Problem — Everything from the first line below through the line with "destruct (Js.is_object v)." is to be transcribed exactly, and nothing past it.

Record set —

Lemma steps_array (val : json) : steps (resolveReplacementsForArray lookup_rec val).
Proof.
  unfold resolveReplacementsForArray.
  destruct val; try apply steps_throw.
  apply steps_bind; [ | intros; apply steps_ret ].
  apply steps_map_m. intros; apply steps_scalar.
Qed.

Lemma steps_object_body (at_ : path) :
  steps (resolveReplacementsForObject_body lookup_rec object_rec at_).
Proof.
  unfold resolveReplacementsForObject_body.
  apply steps_bind; [ apply steps_deref | intros val ].
  apply steps_bind; [ | intros; apply steps_ret ].
  apply steps_for_each. intros property.
  apply steps_bind; [ apply steps_deref | intros val' ].
  destruct (Js.get_prop val' property) as [v | ]; [ | apply steps_ret ].
  destruct (Js.is_object v).
  { apply steps_bind; [ apply object_steps | intros; apply steps_ret ]. }
  destruct (Js.is_array v).
  { apply steps_bind; [ apply steps_array | intros; apply write_steps ]. }
  destruct (Js.is_string v); [ | apply steps_ret ].
  apply steps_bind; [ apply steps_scalar | intros; apply write_steps ].
Qed.

Lemma steps_resolveReplacements (val : json) (at_ : path) :
  steps (resolveReplacements lookup_rec object_rec val at_).
Proof.
  unfold resolveReplacements.
  destruct (Js.is_object val); [ apply object_steps | ].
  destruct (Js.is_array val).
  - apply steps_bind; [ apply steps_array | intros; apply steps_ret ].
  - apply steps_bind; [ apply steps_scalar | intros; apply steps_ret ].
Qed.

End StepsOfExpansion.

(** What holds of writing to the configuration and of logging a lookup
    holds of every lookup. *)
Lemma steps_lookup (fuel : nat) :
  (forall p x, steps (write_at p x)) ->
  (forall idx, steps (log Debug resolving [idx])) ->
  (forall idx, steps (lookup fuel idx))
  /\ (forall p, steps (resolveReplacementsForObject fuel p)).
Proof.
  intros Hwrite Hlog. induction fuel as [ | fuel [IHl IHo]].
  - split; intros; apply steps_throw.
  - split.
    + intros idx.
      change (steps
                (log Debug resolving [idx] ;;;
                 node <- resolveValue idx ;;
                 resolveReplacements (lookup fuel) (resolveReplacementsForObject fuel)
                   (fst node) (snd node))).
      apply steps_bind; [ apply Hlog | intros _ ].
      apply steps_bind; [ apply steps_resolveValue | intros node ].
      now apply steps_resolveReplacements.
    + intros p.
      change (steps
                (resolveReplacementsForObject_body (lookup fuel)
                   (resolveReplacementsForObject fuel) p)).
      now apply steps_object_body.
Qed.

End Steps.

(** ** What a lookup leaves untouched *)

(** The logger is told that a path is being resolved. *)
Definition resolving_event (e : log_event) : Prop :=
  exists idx, e = Log Debug resolving [idx].

(** From [st] to [st'] the cache is the same and the logger has heard of
    lookups only. *)
Definition only_logs (st st' : state) : Prop :=
  configCached st' = configCached st
  /\ exists events, logged st' = logged st ++ events /\ Forall resolving_event events.

Lemma only_logs_refl (st : state) : only_logs st st.
Proof.
  split; [ reflexivity | ]. exists []. split; [ now rewrite app_nil_r | constructor ].
Qed.

Lemma only_logs_trans (st1 st2 st3 : state) :
  only_logs st1 st2 -> only_logs st2 st3 -> only_logs st1 st3.
Proof.
  intros [Hc1 [l1 [Hl1 Hf1]]] [Hc2 [l2 [Hl2 Hf2]]]. split; [ congruence | ].
  exists (l1 ++ l2). split.
  - rewrite Hl2, Hl1. symmetry. apply app_assoc.
  - apply Forall_app. now split.
Qed.

Lemma write_at_only_logs (p : path) (x : json) : steps only_logs (write_at p x).
Proof.
  intros st r st' H. inversion H; subst. cbn. split; [ reflexivity | ].
  exists []. split; [ now rewrite app_nil_r | constructor ].
Qed.
(** How a race against a timer that rejects ends. *)
Lemma race_outcome ms e p :
  (fulfilled_within ms p
   /\ outcome (promise_race p (rejectAfter ms e)) = Fulfilled)
  \/ (~ fulfilled_within ms p
      /\ exists e', outcome (promise_race p (rejectAfter ms e)) = Rejected e').
Proof.
  unfold promise_race, fulfilled_within. cbn [settles_at rejectAfter].
  destruct (settles_at p) as [a|] eqn:Ea.
  - destruct (Z.leb_spec a ms) as [Hle|Hgt].
    + destruct (outcome p) as [|e'] eqn:Eo.
      * left. split; [|done]. by exists a.
      * right. split; [|by exists e']. intros (t & _ & _ & [=]).
    + right. split; [|by exists e]. intros (t & [= <-] & Ht & _). lia.
  - right. split; [|by exists e]. intros (t & [=] & _).
Qed.

Lemma withLedger_same st : withLedger st (rateLimitMap st) = st.
Proof. by destruct st. Qed.

(** A denial by the handler's call of the rate limiter leaves the ledger. *)
Lemma handler_denial_ledger now id m :
  fst (checkRateLimit now id 5 3600000 m) = false ->
  snd (checkRateLimit now id 5 3600000 m) = m.
Proof.
  rewrite checkRateLimit_verdict. intros Hv. apply negb_false_iff, Z.leb_le in Hv.
  rewrite checkRateLimit_denies by done. cbn [snd].
  unfold recent, timestamps in Hv. destruct (m !! id); [done|].
  simpl in Hv. lia.
Qed.

(** X14: the handler answers with one of the statuses 200, 400, 429, 500
    and 503, and [success] is true exactly when the status is 200. *)
Theorem handler_statuses env req w st :
  status (response (handler env req w st)) ∈ [200; 400; 429; 500; 503]
  /\ (success (response (handler env req w st)) = true
      <-> status (response (handler env req w st)) = 200).
Proof.
  destruct (handler_cases env req w st) as [Hb|[[Hb [reason Hv]]|[Hb Hv]]].
  - rewrite handler_bad_body by done. cbn. split; [set_solver | done].
  - rewrite (handler_invalid _ _ _ _ _ Hb Hv). cbn. split; [set_solver | done].
  - rewrite (handler_valid _ _ _ _ Hb Hv). cbn zeta.
    destruct (negb _); [cbn; split; [set_solver | done]|].
    destruct (env_missing _ || env_missing _); [cbn; split; [set_solver | done]|].
    cbn [response]. destruct (outcome _) as [|e]; [cbn; split; [set_solver | done]|].
    unfold handleError.
    destruct (bool_decide (err_code e = _)); [cbn; split; [set_solver | done]|].
    destruct (bool_decide _ || bool_decide _); cbn; (split; [set_solver | done]).
Qed.

(** X15: a request answered 429 leaves the whole module state as it was
    and hands nothing to [sendMail]; the client then has five or more
    timestamps within the hour. *)
Theorem limited_request_keeps_state env req w st :
  status (response (handler env req w st)) = 429 ->
  final (handler env req w st) = st
  /\ dispatched (handler env req w st) = None
  /\ (5 <= length (recent (now w) 3600000 (rateLimitMap st) (clientIP req)))%nat.
Proof.
  destruct (handler_cases env req w st) as [Hb|[[Hb [reason Hv]]|[Hb Hv]]].
  - by rewrite handler_bad_body.
  - by rewrite (handler_invalid _ _ _ _ _ Hb Hv).
  - rewrite (handler_valid _ _ _ _ Hb Hv). cbn zeta.
    destruct (fst (checkRateLimit _ _ _ _ _)) eqn:Hr; cbn [negb].
    + destruct (env_missing _ || env_missing _); [done|].
      cbn [response]. destruct (outcome _) as [|e]; [done|].
      destruct (handleError_status env e) as [E|E]; rewrite E; done.
    + intros _. cbn [final dispatched].
      rewrite handler_denial_ledger, withLedger_same by done.
      split; [done|]. split; [done|].
      rewrite checkRateLimit_verdict in Hr.
      apply negb_false_iff, Z.leb_le in Hr. lia.
Qed.

(** X16: unless [NODE_ENV] is [development], no response carries an
    [error] field. *)
Theorem error_detail_only_in_development env req w st :
  NODE_ENV env <> Some (u16 "development") ->
  error (response (handler env req w st)) = None.
Proof.
  intros Hprod.
  destruct (handler_cases env req w st) as [Hb|[[Hb [reason Hv]]|[Hb Hv]]].
  - by rewrite handler_bad_body.
  - by rewrite (handler_invalid _ _ _ _ _ Hb Hv).
  - rewrite (handler_valid _ _ _ _ Hb Hv). cbn zeta.
    destruct (negb _); [done|]. destruct (env_missing _ || env_missing _); [done|].
    cbn [response]. destruct (outcome _) as [|e]; [done|].
    unfold handleError. rewrite (bool_decide_eq_false_2 (NODE_ENV env = _)) by done.
    destruct (bool_decide (err_code e = _)); [done|].
    by destruct (bool_decide _ || bool_decide _).
Qed.

(** X17: the handler answers 200 exactly when the request passes
    validation and the rate limit, both credentials are set, and the send
    is fulfilled no later than 30000 ms after it starts. *)
Theorem success_exactly_when_sent env req w st :
  status (response (handler env req w st)) = 200
  <-> passes_gate req w st /\ configured env
      /\ fulfilled_within SEND_TIMEOUT_MS (sendMail w).
Proof.
  unfold passes_gate, configured. split.
  - destruct (handler_cases env req w st) as [Hb|[[Hb [reason Hv]]|[Hb Hv]]].
    + by rewrite handler_bad_body.
    + by rewrite (handler_invalid _ _ _ _ _ Hb Hv).
    + rewrite (handler_valid _ _ _ _ Hb Hv). cbn zeta.
      destruct (fst (checkRateLimit _ _ _ _ _)); [|done]. cbn [negb].
      destruct (env_missing (GMAIL_EMAIL env)); [done|].
      destruct (env_missing (GMAIL_PASSWORD env)); [done|].
      cbn [orb response].
      destruct (race_outcome SEND_TIMEOUT_MS timeoutError (sendMail w))
        as [[Hf ->]|[_ [e ->]]]; [done|].
      destruct (handleError_status env e) as [E|E]; rewrite E; done.
  - intros ((Hb & Hv & Hr) & (He & Hp) & Hf).
    rewrite (handler_valid _ _ _ _ Hb Hv). cbn zeta. rewrite Hr, He, Hp.
    cbn [negb orb response].
    destruct (race_outcome SEND_TIMEOUT_MS timeoutError (sendMail w))
      as [[_ ->]|[Hn _]]; done.
Qed.

(** The length of the message the handler holds. *)
Lemma extract_message_length body :
  (length (f_message (extract body)) <= 5000)%nat.
Proof.
  unfold extract. cbn [f_message].
  etrans; [apply trim_length | apply sanitizeInput_length].
Qed.

(** X18: the test [message.length > 5000] never fires: no response says
    that the message must be less than 5000 characters, since
    [sanitizeInput] has already cut the message. *)
Theorem message_too_long_never_answered env req w st :
  message (response (handler env req w st))
  <> u16 "Message must be less than 5000 characters".
Proof.
  destruct (handler_cases env req w st) as [Hb|[[Hb [reason Hv]]|[Hb Hv]]].
  - rewrite handler_bad_body by done. by vm_compute.
  - rewrite (handler_invalid _ _ _ _ _ Hb Hv). cbn [response message respond].
    pose proof (extract_message_length (req_body req)) as Hlen.
    unfold validate, jslength in Hv.
    repeat match type of Hv with
           | (if ?b then Some _ else _) = Some _ =>
               destruct b eqn:?; [injection Hv as <-; by vm_compute|]
           end.
    destruct (5000 <? length (f_message (extract (req_body req))))%nat eqn:Hlong;
      [apply Nat.ltb_lt in Hlong; lia | discriminate].
  - rewrite (handler_valid _ _ _ _ Hb Hv). cbn zeta.
    destruct (negb _); [by vm_compute|].
    destruct (env_missing _ || env_missing _); [by vm_compute|].
    cbn [response]. destruct (outcome _) as [|e]; [by vm_compute|].
    unfold handleError.
    destruct (bool_decide (err_code e = _)); [by vm_compute|].
    destruct (bool_decide _ || bool_decide _); by vm_compute.
Qed.

End HandlerMore.

Section Dispatch.

Context `{CaseMapping}.

Implicit Types (env : ProcessEnv) (req : Request) (w : World) (st : State).

Local Open Scope Z_scope.

Lemma dispatched_configured env req w st :
  is_Some (dispatched (handler env req w st)) ->
  passes_gate req w st /\ configured env.
Proof.
  unfold passes_gate, configured.
  destruct (handler_cases env req w st) as [Hb|[[Hb [reason Hv]]|[Hb Hv]]].
  - rewrite handler_bad_body by done. by intros [? [=]].
  - rewrite (handler_invalid _ _ _ _ _ Hb Hv). by intros [? [=]].
  - rewrite (handler_valid _ _ _ _ Hb Hv). cbn zeta.
    destruct (fst (checkRateLimit _ _ _ _ _)); cbn [negb]; [|by intros [? [=]]].
    destruct (env_missing (GMAIL_EMAIL env)); [by intros [? [=]]|].
    destruct (env_missing (GMAIL_PASSWORD env)); [by intros [? [=]]|].
    done.
Qed.

Lemma env_get_present x : env_missing x = false -> env_get x <> [].
Proof. destruct x as [[|c s]|]; done. Qed.

(** X19: every message handed to [sendMail] goes from and to the address
    in [GMAIL_EMAIL], which is not empty; its reply-to address is the
    submitter's address, in lower case, and passes [validateEmail]; its
    subject carries the name with the five characters as entities. *)
Theorem dispatched_headers env req w st m :
  dispatched (handler env req w st) = Some m ->
  mail_from m = env_get (GMAIL_EMAIL env)
  /\ mail_to m = env_get (GMAIL_EMAIL env)
  /\ env_get (GMAIL_EMAIL env) <> []
  /\ mail_replyTo m = f_email (extract (req_body req))
  /\ validateEmail (JStr (mail_replyTo m)) = true
  /\ mail_subject m
     = u16 "New Portfolio Contact from "
       ++ html_escaped (f_name (extract (req_body req))).
Proof.
  intros Hd.
  destruct (dispatched_configured env req w st) as [_ [He _]]; [by rewrite Hd|].
  apply dispatched_mail in Hd as [(_ & Hvalid & _) ->].
  unfold buildMail. cbn. rewrite escapeHtml_entities.
  repeat split; try done. by apply env_get_present.
Qed.

(** X20: once [getTransporter] has built a transporter it keeps it: the
    state it leaves holds the transporter and the same ledger, and every
    later call returns that transporter and leaves the state alone,
    whatever the environment has become. *)
Theorem getTransporter_caches env st t st' :
  getTransporter env st = (inr t, st') ->
  transporter st' = Some t
  /\ rateLimitMap st' = rateLimitMap st
  /\ forall env', getTransporter env' st' = (inr t, st').
Proof.
  unfold getTransporter. destruct (transporter st) as [t0|] eqn:Et.
  - intros [= <- <-]. rewrite Et. done.
  - destruct (env_missing _ || env_missing _); [discriminate|].
    intros [= <- <-]. done.
Qed.

(** The first call fails, and changes nothing, when a credential is
    missing and no transporter has been built. *)
Lemma getTransporter_throws env st :
  transporter st = None ->
  ~ configured env ->
  exists e, getTransporter env st = (inl e, st).
Proof.
  unfold getTransporter, configured. intros -> Hc.
  destruct (env_missing (GMAIL_EMAIL env)), (env_missing (GMAIL_PASSWORD env));
    cbn [orb]; eauto. by destruct Hc.
Qed.

Lemma dispatched_for_cons id req w reqs r rs :
  dispatched_for id ((req, w) :: reqs) (r :: rs)
  = ((if bool_decide (clientIP req = id /\ is_Some (dispatched r)) then 1 else 0)
     + dispatched_for id reqs rs)%nat.
Proof.
  unfold dispatched_for. cbn [zip zip_with].
  case_bool_decide as Hd.
  - by rewrite filter_cons_True.
  - by rewrite filter_cons_False.
Qed.
(** * XSS detection engine (xss_detector.py): model and verified properties

    The development embeds [XSSDetector] of [xss_detector.py]: the signature
    catalogue, the decoding step, the scan, the risk classification, the
    request analysis, the statistics and the log export.  Python text is a
    sequence of Unicode code points; the pieces of the Python library the
    class calls ([re], [urllib.parse.unquote_plus], [json.dump]) are modelled
    at the precision the detector observes.  The last parts embed the
    callers of the detector: the packet handling of the POX controller
    ([pox_xss_detector.py]) and the encoding the test script applies to its
    payloads ([test_xss_attacks.py]). *)

From Stdlib Require Import NArith Ascii String DecimalString.
From stdpp Require Import prelude gmap.

Local Open Scope N_scope.

(** ** Text *)

(** A Python [str]: the list of its code points. *)
Abbreviation pystr := (list N).

Definition chr (a : ascii) : N := N_of_ascii a.

(** A string literal of the source, as code points. *)
Definition py (s : string) : pystr := chr <$> list_ascii_of_string s.

Definition in_range (lo hi c : N) : bool := (lo <=? c) && (c <=? hi).

Definition is_ascii_upper (c : N) : bool := in_range 65 90 c.
Definition is_ascii_lower (c : N) : bool := in_range 97 122 c.
Definition is_ascii_digit (c : N) : bool := in_range 48 57 c.
Definition is_ascii_letter (c : N) : bool := is_ascii_upper c || is_ascii_lower c.
Definition is_ascii_alnum (c : N) : bool := is_ascii_letter c || is_ascii_digit c.

Definition ascii_lower (c : N) : N := if is_ascii_upper c then c + 32 else c.

(** U+FFFD, what the [replace] error handler of a codec puts for bytes
    that are no UTF-8. *)
Definition REPLACEMENT : N := 0xFFFD.

(** ** Regular expressions: the fragment of [re] the catalogue uses

    Every signature is a sequence of one-character atoms, each with a
    repetition, and has no group: [findall] returns whole matches. *)

Inductive atom : Type :=
  | Lit (c : N)        (* a literal character, compared under IGNORECASE *)
  | NotLit (c : N)     (* [^c] *)
  | AnyChar            (* .  (no DOTALL: every character but a newline) *)
  | Word               (* \w *)
  | Space.             (* \s *)

Inductive quant : Type :=
  | One                (* no repetition *)
  | Star               (* *  greedy *)
  | StarLazy           (* *? *)
  | Plus.              (* +  greedy *)

Definition regex : Type := list (atom * quant).

(** *** [re.compile] on that fragment *)

Inductive pmode : Type :=
  | PNormal
  | PEscape                (* after a backslash *)
  | PClassOpen             (* after [ *)
  | PClassNeg              (* after [^ *)
  | PClassLit (c : N).     (* after [^c *)

(** Characters with a meaning of their own in a pattern, which the fragment
    does not take as literals. *)
Definition is_special (c : N) : bool :=
  bool_decide (c ∈ py "()|^${}]").

(** The items read so far are kept last first. *)
Definition requantify (items : list (atom * quant)) (c : N) : option (list (atom * quant)) :=
  match items with
  | (a, One) :: rest =>
      if c =? chr "*" then Some ((a, Star) :: rest)
      else if c =? chr "+" then Some ((a, Plus) :: rest)
      else None
  | (a, Star) :: rest =>
      if c =? chr "?" then Some ((a, StarLazy) :: rest) else None
  | _ => None
  end.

Written response —
Lemma steps_array (val : json) : steps (resolveReplacementsForArray lookup_rec val).
Proof.
  unfold resolveReplacementsForArray.
  destruct val; try apply steps_throw.
  apply steps_bind; [ | intros; apply steps_ret ].
  apply steps_map_m. intros; apply steps_scalar.
Qed.

Lemma steps_object_body (at_ : path) :
  steps (resolveReplacementsForObject_body lookup_rec object_rec at_).
Proof.
  unfold resolveReplacementsForObject_body.
  apply steps_bind; [ apply steps_deref | intros val ].
  apply steps_bind; [ | intros; apply steps_ret ].
  apply steps_for_each. intros property.
  apply steps_bind; [ apply steps_deref | intros val' ].
  destruct (Js.get_prop val' property) as [v | ]; [ | apply steps_ret ].
  destruct (Js.is_object v).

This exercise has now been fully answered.